Free Hanseatic City of Bremen

Free Hanseatic City of Bremen

Together with Bremerhaven, the city of Bremen, located on both sides of the lower Weser, forms Germany’s smallest federal state, the “Free Hanseatic City of Bremen”. Both cities are surrounded by the state of Lower Saxony. The ports of both cities and the port-oriented industry shape the country’s economy.

According to, the smallest federal state in Germany is the Free Hanseatic City of Bremen with an area of ​​404 km² and around 662,000 residents (2009) (Fig. 1). As a city-state, it is naturally very densely populated (1637 residents / km²). The federal state of Bremen is located in the north German lowlands on the Weser or Weser estuary. It consists only of the cities of Bremen and Bremerhaven, which are separated from each other by an area that belongs to the federal state of Lower Saxony. The seat of government is Bremen.

From 1945 to 1949, Bremen and Bremerhaven belonged to the American zone of occupation as the “Bremen enclave”. In 1947 the US military administration established the state of Bremen, which in 1949 became a state of the Federal Republic of Germany. The legislature rests with the 100-member citizenry, who elect the government and the Senate. The Senate President is also First Mayor of the City of Bremen.

The climate is particularly characterized by wet westerly winds. The average annual rainfall is 715 mm, the mean January temperature is slightly below 1 °C. In July it is an average of 17 °C.

The most important economic basis are the ports of Bremen and Bremerhaven on the Weser and its funnel mouth. Taken together they are in second place after Hamburg, the most important German port, with a total cargo handling of around 45 million t (2000).

The 440 km long Weser is created near Hannoversch-Münden by the confluence of the Fulda and Werra rivers. It is canalised from Minden and can be used by seagoing vessels from Bremen. As the Lower Weser, it flows into the North Sea near Bremerhaven. The influence of the tides is noticeable up to Bremen; the banks are therefore accompanied by dikes. Compared to the Elbe and Ems, the pollutant input of the Weser into the North Sea and thus the pollution of the Wadden Sea by the river is rather low.


The city of Bremen lies on both sides of the lower Weser, about 113 km from the open sea. Bremen has 543,300 residents and is the seat of most of the state authorities and the highest courts. The city has a university, several colleges, the Max Planck Institute for Marine Microbiology and other research facilities. Unique in Europe is the 146 m high drop tower of the Bremen Center for Applied Space Technology and Microgravity, in which experiments can be simulated under conditions of weightlessness. A special address for anyone interested in geosciences, especially schoolchildren, is the Universum Science Center Bremen, a new type of museum with its own school laboratory. Other important museums are the Überseemuseum, the Focke Museum for Art and Cultural History and the Kunsthalle.
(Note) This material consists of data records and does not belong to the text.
(* ===== verification/HttpTelemetry.v ===== *)
(** * Installer telemetry and boot trust over HTTP
    (internal/httpapi/telemetry.go, reporter_telemetry.go, boot_trust.go) *)

From S2P Require Import Prelude GoStrings Fault Encoding GoParse Op Db Http.
From S2P Require Artifact Lifecycle Telemetry Boottrust Installation StoreInstallations StoreTelemetry StoreTrust.

(* internal/httpapi/telemetry.go:17-17 maxTelemetryEventBody *)
Definition maxTelemetryEventBody : Z := Z.shiftl 32 10.
(* internal/httpapi/telemetry.go:18-18 maxTelemetryLogBody *)
Definition maxTelemetryLogBody : Z := (Telemetry.MaxLogChunkBytes + Z.shiftl 32 10)%Z.
(* internal/httpapi/boot_trust.go:11-11 maxBootTrustBody *)
Definition maxBootTrustBody : Z := Z.shiftl 16 10.

Section Telemetry.
Context `{Decoders} `{Artifact.Crypto}.

(* internal/httpapi/telemetry.go:217-232 decodeTelemetryJSON *)
Definition decodeTelemetryJSON {A} (decode : string → result A) (r : Request) (limit : Z) : result A :=
  _ ← fail_if (negb (content_type r =? "application/json")%string) (Plain "content type must be application/json");
  content ← read_body r limit;
  decode content.

(* internal/httpapi/telemetry.go:234-244 parseOptionalClientTime *)
Definition parseOptionalClientTime (value : string) : result time :=
  let value := TrimSpace value in
  if (value =? "")%string then Ok zeroTime else time_Parse value.

(* internal/httpapi/telemetry.go:180-202 Server.writeTelemetryError *)
Definition writeTelemetryError (err : error) : Response :=
  let code := Code err in
  let status :=
    if (code =? InstallationNotFound)%string then StatusNotFound
    else if (code =? InstallerTelemetryInvalid)%string then StatusBadRequest
    else if (code =? InstallerTelemetryConflict)%string then StatusConflict
    else if (code =? InstallerLogLimitExceeded)%string then StatusRequestEntityTooLarge
    else if (code =? InstallerCredentialRequired)%string || (code =? InstallerCredentialInvalid)%string
            || (code =? InstallerCredentialExpired)%string then StatusUnauthorized
    else if (code =? StorageFailure)%string then StatusServiceUnavailable
    else StatusInternalServerError in
  writeAPIError status (code_or err StorageFailure) "installer telemetry request rejected".

Definition challenged (p : Response) : Response :=
  set_header "WWW-Authenticate" ("Bearer realm=" +:+ String (byte_of 34) "aegispxe-installer" +:+ String (byte_of 34) "") p.

(** The refusal, or [None] when the credential is accepted. *)
(* internal/httpapi/telemetry.go:152-178 Server.authenticateInstallerTelemetry *)
Definition authenticateInstallerTelemetry (r : Request) (installationID : string) : handler (option Response) :=
  if (installationID =? "")%string
  then mret (Some (writeAPIError StatusNotFound InstallationNotFound "installation not found")) else
  let authorization := TrimSpace (header r "Authorization") in
  let secret := TrimSpace (TrimPrefix authorization "Bearer ") in
  if negb (HasPrefix authorization "Bearer ") || (secret =? "")%string
  then mret (Some (challenged (writeAPIError StatusUnauthorized InstallerCredentialRequired "installation-scoped credential required"))) else
  accepted ← call (StoreTelemetry.AuthenticateLifecycleCredential installationID secret);
  mret match accepted with
  | Err err => Some (challenged (writeAPIError StatusUnauthorized (code_or err InstallerCredentialInvalid)
                                   "installation-scoped credential rejected"))
  | Ok _ => None
  end.

(** ** Events and logs, whoever authenticated *)

(* internal/httpapi/telemetry.go:85-92 Server.installationTelemetryEvent *)
Definition event_accepted (installationID : string) (e : Lifecycle.Event) (duplicate : bool) : Response :=
  writeJSON (if duplicate then StatusOK else StatusAccepted)
    (JObject [("installation_id", JString installationID); ("sequence", JInt (Lifecycle.Sequence e));
              ("stage", JString (Lifecycle.Event_Stage e)); ("source", JString (Lifecycle.Event_Source e));
              ("received_at", JTime (Lifecycle.ReceivedAt e)); ("duplicate", JBool duplicate)]).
The port and port- oriented industry largely determine economic life. There are several major shipping companies and a stock exchange in Bremen. The most important commercial goods that are handled in the port are cotton, tobacco, coffee and tea. The city’s wide-ranging industry includes machine, road, aerospace and space vehicle construction, the food and beverage industry as well as the electrotechnical, chemical and oil processing industries.

The historic old town of the Hanseatic city of Bremen was badly damaged in the Second World War. However, many historical buildings and entire districts have now been rebuilt or restored. Attractions for many tourists include the 11th century cathedral, the Gildehaus (built 1537–1594), the Gothic town hall with its renaissance facade, the Roland column on the market, the Böttcherstraße, which was designed by various architects from 1924 to 1931 as a museum and shop street and the petty-bourgeois, listed Schnoor district.
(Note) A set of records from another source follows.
(* ===== verification/Passkeys.v ===== *)
(** * Passkey ceremonies and recovery tickets (internal/operatorpasskey)

    The WebAuthn protocol is the third-party package go-webauthn, here the
    operations of the class [WebAuthn]; what the program adds is that a ceremony
    belongs to one user and one purpose, ends after five minutes and can be
    finished once. *)

From S2P Require Import Prelude GoStrings Encoding Fault Op Http Sessions.
From S2P Require Artifact Identity StoreUsers.

(** A user with the credentials that WebAuthn sees. *)
Abbreviation webauthn_user := (Identity.User * list string)%type (only parsing).

(** What the code calls of the WebAuthn package.  [SessionData] is the state of
    a ceremony kept by the server, the options sent to the browser are JSON. *)
Class WebAuthn := {
  wa_Instance : Type;
  SessionData : Type;
  wa_New : string → list string → result wa_Instance;
  wa_BeginRegistration : wa_Instance → ambient → webauthn_user → result (json * SessionData);
  wa_FinishRegistration : wa_Instance → ambient → webauthn_user → SessionData → Request → result StoreUsers.WebAuthnCredential;
  wa_BeginLogin : wa_Instance → ambient → webauthn_user → result (json * SessionData);
  wa_FinishLogin : wa_Instance → ambient → webauthn_user → SessionData → Request → result StoreUsers.WebAuthnCredential }.

(* internal/operatorpasskey/service.go:20-20 flowTokenBytes *)
Definition flowTokenBytes : nat := 32.
(* internal/operatorpasskey/service.go:21-21 flowLifetime *)
Definition flowLifetime : Z := (5 * Minute)%Z.
(* internal/operatorpasskey/service.go:22-22 maxActiveFlows *)
Definition maxActiveFlows : nat := 256.

Abbreviation Mode := string (only parsing).
(* internal/operatorpasskey/service.go:28-28 ModeLogin *)
Definition ModeLogin : Mode := "login".
(* internal/operatorpasskey/service.go:29-29 ModeEnrollment *)
Definition ModeEnrollment : Mode := "enrollment".
(* internal/operatorpasskey/service.go:30-30 ModeRecovery *)
Definition ModeRecovery : Mode := "recovery".

Section Service.
Context `{Artifact.Crypto} `{WebAuthn}.

(* internal/operatorpasskey/service.go:33-38 flow *)
Record flow := mkFlow {
  f_UserID : string;
  f_Mode : Mode;
  f_Session : SessionData;
  f_ExpiresAt : time }.

#[global] Instance flow_expires : Expires flow := f_ExpiresAt.

(** The configuration of the service; its flows, under the mutex, are the
    [gmap] its operations take. *)
(* internal/operatorpasskey/service.go:40-47 Service *)
Record Service := mkService { RPID : string; wa : wa_Instance }.

(** [Ok None] is the nil service of a server without WebAuthn. *)
(* internal/operatorpasskey/service.go:49-82 New *)
Definition New (rpID : string) (origins : list string) : result (option Service) :=
  let rpID := TrimSpace rpID in
  let cleanOrigins := filter (λ o, o ≠ "") (TrimSpace <$> origins) in
  if (rpID =? "")%string && bool_decide (cleanOrigins = []) then Ok None else
  _ ← fail_if ((rpID =? "")%string || bool_decide (cleanOrigins = []))
        (Plain "WebAuthn requires both RP ID and at least one origin");
  wa ← wa_New rpID cleanOrigins;
  Ok (Some (mkService rpID wa)).

(* internal/operatorpasskey/service.go:176-182 Service.cleanupLocked *)
Definition cleanup_flows (now : time) (flows : gmap string flow) : gmap string flow := sweep now flows.

(* internal/operatorpasskey/service.go:143-157 Service.saveFlow *)
Definition saveFlow (userID : string) (mode : Mode) (session : SessionData) (a : ambient) (flows : gmap string flow)
    : result string * gmap string flow :=
  match Sessions.randomToken a 0 flowTokenBytes with
  | Err e => (Err e, flows)
  | Ok token =>
    let now := clock a in
    let flows := cleanup_flows now flows in
    if (maxActiveFlows <=? size flows)%nat then (Err (Plain "too many active passkey ceremonies"), flows)
    else (Ok token, <[Artifact.sha256 token := mkFlow userID mode session (now + flowLifetime)%Z]> flows)
  end.

(** The entry is taken out whether or not it fits. *)
(* internal/operatorpasskey/service.go:159-174 Service.takeFlow *)
Definition takeFlow (token userID : string) (mode : Mode) (now : time) (flows : gmap string flow)
    : result flow * gmap string flow :=
  if blank token then (Err (Plain "passkey ceremony is missing"), flows) else
  let digest := Artifact.sha256 token in
  let flows := cleanup_flows now flows in
  (match flows !! digest with
   | Some entry =>
     if After (f_ExpiresAt entry) now && (f_UserID entry =? userID)%string && (f_Mode entry =? mode)%string
     then Ok entry else Err (Plain "passkey ceremony is invalid or expired")
   | None => Err (Plain "passkey ceremony is invalid or expired")
   end, delete digest flows).

(* internal/operatorpasskey/service.go:91-107 Service.BeginRegistration *)
Definition BeginRegistration (s : Service) (user : webauthn_user) (a : ambient) (flows : gmap string flow)
    : result (json * string) * gmap string flow :=
  match wa_BeginRegistration (wa s) a user with
  | Err e => (Err e, flows)
  | Ok (creation, session) =>
    let '(r, flows) := saveFlow (Identity.ID user.1) ModeEnrollment session a flows in
    (token ← r; Ok (creation, token), flows)
  end.

(* internal/operatorpasskey/service.go:109-115 Service.FinishRegistration *)
Definition FinishRegistration (s : Service) (user : webauthn_user) (token : string) (r : Request) (a : ambient)
    (flows : gmap string flow) : result StoreUsers.WebAuthnCredential * gmap string flow :=
  let '(entry, flows) := takeFlow token (Identity.ID user.1) ModeEnrollment (clock a) flows in
  (entry ← entry; wa_FinishRegistration (wa s) a user (f_Session entry) r, flows).

(* internal/operatorpasskey/service.go:117-131 Service.BeginLogin *)
Definition BeginLogin (s : Service) (user : webauthn_user) (mode : Mode) (a : ambient) (flows : gmap string flow)
    : result (json * string) * gmap string flow :=
  if negb ((mode =? ModeLogin)%string || (mode =? ModeRecovery)%string)
  then (Err (Plain "invalid passkey login mode"), flows) else
  match wa_BeginLogin (wa s) a user with
  | Err e => (Err e, flows)
  | Ok (assertion, session) =>
    let '(r, flows) := saveFlow (Identity.ID user.1) mode session a flows in
    (token ← r; Ok (assertion, token), flows)
  end.

(* internal/operatorpasskey/service.go:135-141 Service.FinishLogin *)
Definition FinishLogin (s : Service) (user : webauthn_user) (token : string) (mode : Mode) (r : Request) (a : ambient)
    (flows : gmap string flow) : result StoreUsers.WebAuthnCredential * gmap string flow :=
  let '(entry, flows) := takeFlow token (Identity.ID user.1) mode (clock a) flows in
  (entry ← entry; wa_FinishLogin (wa s) a user (f_Session entry) r, flows).
End Service.
Arguments flow {_}.
Arguments Service {_}.

(** ** Recovery tickets *)

(* internal/operatorpasskey/recovery.go:12-12 recoveryTicketLifetime *)
Definition recoveryTicketLifetime : Z := (5 * Minute)%Z.
(* internal/operatorpasskey/recovery.go:13-13 maxRecoveryTickets *)
Definition maxRecoveryTickets : nat := 128.

(* internal/operatorpasskey/recovery.go:16-19 recoveryTicket *)
Record recoveryTicket := mkTicket { k_UserID : string; k_ExpiresAt : time }.

#[global] Instance ticket_expires : Expires recoveryTicket := k_ExpiresAt.

Section Tickets.
Context `{Artifact.Crypto}.

(* internal/operatorpasskey/recovery.go:57-63 cleanupRecoveryTicketsLocked *)
Definition cleanup_tickets (now : time) (items : gmap string recoveryTicket) : gmap string recoveryTicket := sweep now items.

(* internal/operatorpasskey/recovery.go:26-44 IssueRecoveryTicket *)
Definition IssueRecoveryTicket (userID : string) (a : ambient) (items : gmap string recoveryTicket)
    : result string * gmap string recoveryTicket :=
  let userID := TrimSpace userID in
  if (userID =? "")%string then (Err (Plain "recovery user is missing"), items) else
  match Sessions.randomToken a 0 flowTokenBytes with
  | Err e => (Err e, items)
  | Ok token =>
    let now := clock a in
    let items := cleanup_tickets now items in
    if (maxRecoveryTickets <=? size items)%nat then (Err (Plain "too many active recovery tickets"), items)
    else (Ok token, <[Artifact.sha256 token := mkTicket userID (now + recoveryTicketLifetime)%Z]> items)
  end.

(* internal/operatorpasskey/recovery.go:46-55 ConsumeRecoveryTicket *)
Definition ConsumeRecoveryTicket (token userID : string) (now : time) (items : gmap string recoveryTicket)
    : bool * gmap string recoveryTicket :=
  let digest := Artifact.sha256 (TrimSpace token) in
  let items := cleanup_tickets now items in
  (match items !! digest with
   | Some ticket => (k_UserID ticket =? TrimSpace userID)%string && After (k_ExpiresAt ticket) now
   | None => false
   end, delete digest items).
End Tickets.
Bremen joined the Hanseatic League in 1358 and became a Free Imperial City in 1646. Since 1802, Bremen was therefore called the Free Hanseatic City of Bremen. The establishment of Bremerhaven in 1927 consolidated the city’s position as an important seaport.
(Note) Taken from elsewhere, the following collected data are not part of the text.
(** A key keeps its identity; it becomes approved only when no other key of the
    machine is. *)
Lemma keys_ok_update ms ks fp k k' :
  keys_ok ms ks → ks !! fp = Some k →
  Boottrust.k_Fingerprint k' = Boottrust.k_Fingerprint k → Boottrust.k_MachineID k' = Boottrust.k_MachineID k →
  Boottrust.k_PublicKeyPEM k' = Boottrust.k_PublicKeyPEM k →
  (Boottrust.k_State k' = Boottrust.KeyApproved → Boottrust.k_State k = Boottrust.KeyApproved ∨
     map_Forall (λ f x, ¬ (Boottrust.k_MachineID x = Boottrust.k_MachineID k ∧
                           Boottrust.k_State x = Boottrust.KeyApproved ∧ f ≠ fp)) ks) →
  keys_ok ms (<[fp := k']> ks).
Proof.
  intros [Hr Ha] Hk E1 E2 E3 Hs. split.
  - intros f x [[<- <-]|[_ Hx]]%lookup_insert_Some; [|by apply Hr]. rewrite E1, E2, E3. by apply Hr.
  - intros i j x y [[<- <-]|[Hi Hx]]%lookup_insert_Some [[<- <-]|[Hj Hy]]%lookup_insert_Some Ex Ey E; [done|..].
    + destruct (Hs Ex) as [Hk'|Hall]; [apply (Ha _ _ k y); congruence|].
      destruct (Hall _ _ Hy). split_and!; congruence.
    + destruct (Hs Ey) as [Hk'|Hall]; [apply (Ha _ _ x k); congruence|].
      destruct (Hall _ _ Hx). split_and!; congruence.
    + by apply (Ha i j x y).
Qed.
The port city of Bremerhaven with 118,300 residents is located 65 km north of Bremen on the right bank of the Outer Weser. In addition to shipping companies, the port facilities include a large container port, a fishing port and the “Columbusbahnhof” passenger port with modern passenger facilities. The most important cargo handled are automobiles. The most important branches of Bremerhaven’s port-oriented industry are shipbuilding and fish processing. In the city there is a university, the Institute for Marine Research, the ALFRED-WEGENER Institute for Polar and Marine Research, a North Sea Aquarium and the German Maritime Museum.